→ **What the task asks**
Repeat the entries word for word. Leave nothing out.

→ **Collected data entries**
>>>>>
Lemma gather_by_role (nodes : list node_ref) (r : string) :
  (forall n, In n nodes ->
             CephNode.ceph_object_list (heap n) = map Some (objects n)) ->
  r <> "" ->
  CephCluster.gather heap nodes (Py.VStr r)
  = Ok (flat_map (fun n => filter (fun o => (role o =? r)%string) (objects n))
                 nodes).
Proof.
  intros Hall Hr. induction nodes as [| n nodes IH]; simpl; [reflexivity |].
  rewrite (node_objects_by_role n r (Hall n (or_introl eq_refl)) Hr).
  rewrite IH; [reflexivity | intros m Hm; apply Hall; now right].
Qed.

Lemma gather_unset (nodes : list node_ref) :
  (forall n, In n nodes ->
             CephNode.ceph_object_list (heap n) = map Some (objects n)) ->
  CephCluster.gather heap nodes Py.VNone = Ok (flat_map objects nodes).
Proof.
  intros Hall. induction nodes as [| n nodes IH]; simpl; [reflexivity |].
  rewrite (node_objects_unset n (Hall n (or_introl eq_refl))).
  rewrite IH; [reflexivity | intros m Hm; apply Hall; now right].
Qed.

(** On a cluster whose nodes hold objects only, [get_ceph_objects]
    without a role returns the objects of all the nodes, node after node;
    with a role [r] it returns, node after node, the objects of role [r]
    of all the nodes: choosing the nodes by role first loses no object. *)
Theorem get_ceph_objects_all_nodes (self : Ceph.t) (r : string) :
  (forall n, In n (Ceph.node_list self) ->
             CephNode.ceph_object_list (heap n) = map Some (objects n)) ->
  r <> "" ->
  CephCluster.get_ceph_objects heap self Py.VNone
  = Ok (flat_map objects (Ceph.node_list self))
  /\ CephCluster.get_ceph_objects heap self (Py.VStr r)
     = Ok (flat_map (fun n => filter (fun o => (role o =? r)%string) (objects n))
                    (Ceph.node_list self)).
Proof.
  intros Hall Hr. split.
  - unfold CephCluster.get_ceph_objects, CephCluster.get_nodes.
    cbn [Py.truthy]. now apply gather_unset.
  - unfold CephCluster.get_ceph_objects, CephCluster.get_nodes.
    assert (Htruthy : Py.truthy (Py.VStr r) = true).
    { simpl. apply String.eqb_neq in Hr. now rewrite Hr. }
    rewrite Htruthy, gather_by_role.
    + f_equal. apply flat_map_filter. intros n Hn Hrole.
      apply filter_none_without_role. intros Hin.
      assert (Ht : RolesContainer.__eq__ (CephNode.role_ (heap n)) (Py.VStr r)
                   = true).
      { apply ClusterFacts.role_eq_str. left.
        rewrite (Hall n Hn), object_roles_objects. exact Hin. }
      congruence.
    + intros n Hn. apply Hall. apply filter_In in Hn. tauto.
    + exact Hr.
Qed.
<<<<<
→ **Exercise result**
Lemma gather_by_role (nodes : list node_ref) (r : string) :
  (forall n, In n nodes ->
             CephNode.ceph_object_list (heap n) = map Some (objects n)) ->
  r <> "" ->
  CephCluster.gather heap nodes (Py.VStr r)
  = Ok (flat_map (fun n => filter (fun o => (role o =? r)%string) (objects n))
                 nodes).
Proof.
  intros Hall Hr. induction nodes as [| n nodes IH]; simpl; [reflexivity |].
  rewrite (node_objects_by_role n r (Hall n (or_introl eq_refl)) Hr).
  rewrite IH; [reflexivity | intros m Hm; apply Hall; now right].
Qed.

Lemma gather_unset (nodes : list node_ref) :
  (forall n, In n nodes ->
             CephNode.ceph_object_list (heap n) = map Some (objects n)) ->
  CephCluster.gather heap nodes Py.VNone = Ok (flat_map objects nodes).
Proof.
  intros Hall. induction nodes as [| n nodes IH]; simpl; [reflexivity |].
  rewrite (node_objects_unset n (Hall n (or_introl eq_refl))).
  rewrite IH; [reflexivity | intros m Hm; apply Hall; now right].
Qed.

(** On a cluster whose nodes hold objects only, [get_ceph_objects]
    without a role returns the objects of all the nodes, node after node;
    with a role [r] it returns, node after node, the objects of role [r]
    of all the nodes: choosing the nodes by role first loses no object. *)
Theorem get_ceph_objects_all_nodes (self : Ceph.t) (r : string) :
  (forall n, In n (Ceph.node_list self) ->
             CephNode.ceph_object_list (heap n) = map Some (objects n)) ->
  r <> "" ->
  CephCluster.get_ceph_objects heap self Py.VNone
  = Ok (flat_map objects (Ceph.node_list self))
  /\ CephCluster.get_ceph_objects heap self (Py.VStr r)
     = Ok (flat_map (fun n => filter (fun o => (role o =? r)%string) (objects n))
                    (Ceph.node_list self)).
Proof.
  intros Hall Hr. split.
  - unfold CephCluster.get_ceph_objects, CephCluster.get_nodes.
    cbn [Py.truthy]. now apply gather_unset.
  - unfold CephCluster.get_ceph_objects, CephCluster.get_nodes.
    assert (Htruthy : Py.truthy (Py.VStr r) = true).
    { simpl. apply String.eqb_neq in Hr. now rewrite Hr. }
    rewrite Htruthy, gather_by_role.
    + f_equal. apply flat_map_filter. intros n Hn Hrole.
      apply filter_none_without_role. intros Hin.
      assert (Ht : RolesContainer.__eq__ (CephNode.role_ (heap n)) (Py.VStr r)
                   = true).
      { apply ClusterFacts.role_eq_str. left.
        rewrite (Hall n Hn), object_roles_objects. exact Hin. }
      congruence.
    + intros n Hn. apply Hall. apply filter_In in Hn. tauto.
    + exact Hr.
Qed.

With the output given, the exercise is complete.